Think about this Filipino. Boxers, we know, are no cowards. For who coward will allow himself to get stabbed by an uppercut or to bleed from the nostrils? But this Filipino boxer is much more than a boxer. Because, unlike some who evade the most robust of opponents, he’s undaunted by whoever famous name stands before him.
De La Hoya? Marquez? Cotto? Barrera? Hatton? Morales? All these fighters, almost surely, will land in the Hall of Fame. And our Filipino was never intimidated to face the finest of the best. Unlike Money, The Weather-Weather.
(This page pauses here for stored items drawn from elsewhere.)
(** Number of times pipeline [p] is served in a trace. *)
Definition serve_count (p : string) (tr : list tevent) : nat :=
  length (List.filter (fun e => match e with TServe q => String.eqb p q | _ => false end) tr).

(** The successive values written to ["signals:end_of_communication"]. *)
Definition eoc_writes (tr : list tevent) : list bool :=
  flat_map (fun e => match e with TSetEoc b => [b] | _ => [] end) tr.

(* ===================================================================== *)
(** ** ReferentialGame.save and ReferentialGame.load *)
(* ===================================================================== *)

(** The four kinds of checkpoint artifacts; modules are named by their id. *)
Inductive artifact :=
| AConfig
| AModule (module_id : string)
| APipelines
| ASignals.

(** What a save or load does to an artifact: persist or restore it, or
    print the caught exception. *)
Inductive ckpt_action :=
| Done (a : artifact)
| Logged (a : artifact) (e : pyexc).

(** The actions performed, and the exception escaping the call, if any. *)
Definition io := (list ckpt_action * option pyexc)%type.

(** Running [x], then [y] unless [x] raised. *)
Definition io_seq (x y : io) : io :=
  match snd x with
  | Some _ => x
  | None => (fst x ++ fst y, snd y)
  end.

(** [try: <persist a> except Exception as e: print(...)]; [fails a] is the
    exception that persisting or restoring [a] raises, if any. *)
Definition guarded (fails : artifact -> option pyexc) (a : artifact) : io :=
  match fails a with
  | Some e => ([Logged a e], None)
  | None => ([Done a], None)
  end.

Definition save_config (fails : artifact -> option pyexc) : io := guarded fails AConfig.

(** Lines 96-104: the [try]/[except] around each module's save is
    commented out, so the first exception propagates. *)
Fixpoint save_modules (fails : artifact -> option pyexc) (modules : list string) : io :=
  match modules with
  | [] => ([], None)
  | module_id :: modules' =>
      match fails (AModule module_id) with
      | Some e => ([], Some e)
      | None => io_seq ([Done (AModule module_id)], None) (save_modules fails modules')
      end
  end.

Definition save_pipelines (fails : artifact -> option pyexc) : io := guarded fails APipelines.

Definition save_signals (fails : artifact -> option pyexc) : io := guarded fails ASignals.

(** Lines 74-87 (the directory creation is not an artifact). *)
Definition save (fails : artifact -> option pyexc) (modules : list string) : io :=
  io_seq (save_config fails)
    (io_seq (save_modules fails modules)
       (io_seq (save_pipelines fails) (save_signals fails))).

Definition load_config (fails : artifact -> option pyexc) : io := guarded fails AConfig.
Money? The Cash? The Gen-San native has lots. While, when he started fighting, the prize money amounted to only hundreds of pesos, now it’s in the hundreds of thousands. No, millions. Computed in pesos, billions. And just as Bob Arum is almost never wrong, our birthday celebrant today will receive, in his coming fight, the biggest prize money in all of boxing. More than Ali. More than ODLH. More than Hagler or Hearns or Evander or Sugar Ray L.
But, to me, what distinguishes our countryman more than any other is his passion for life. Be it singing in front of thousands at the Mall of Asia concert grounds or singing while his ears are bloodied and his face swollen hours after he TKO’d Miguel Cotto, this we know of him: he enjoys life.
He loves cock-fighting. He loves to place a gamble in casinos. He plays basketball as often as he wants—like he did against us Cebuano sportswriters two years ago in a series of every-Sunday games. In those games, he drives down the lane and attempts a Michael Jordan-like leap. Never mind if this endangers millions of dollars if he injures his ankle or knee.
He’s an actor. He’s Wapakman. He’s a billiards marksman. He’s a darts marksman. Congressman?
Above all, we see a man who relishes each second of each hour of each week of his life. God bless our Philippine eagle.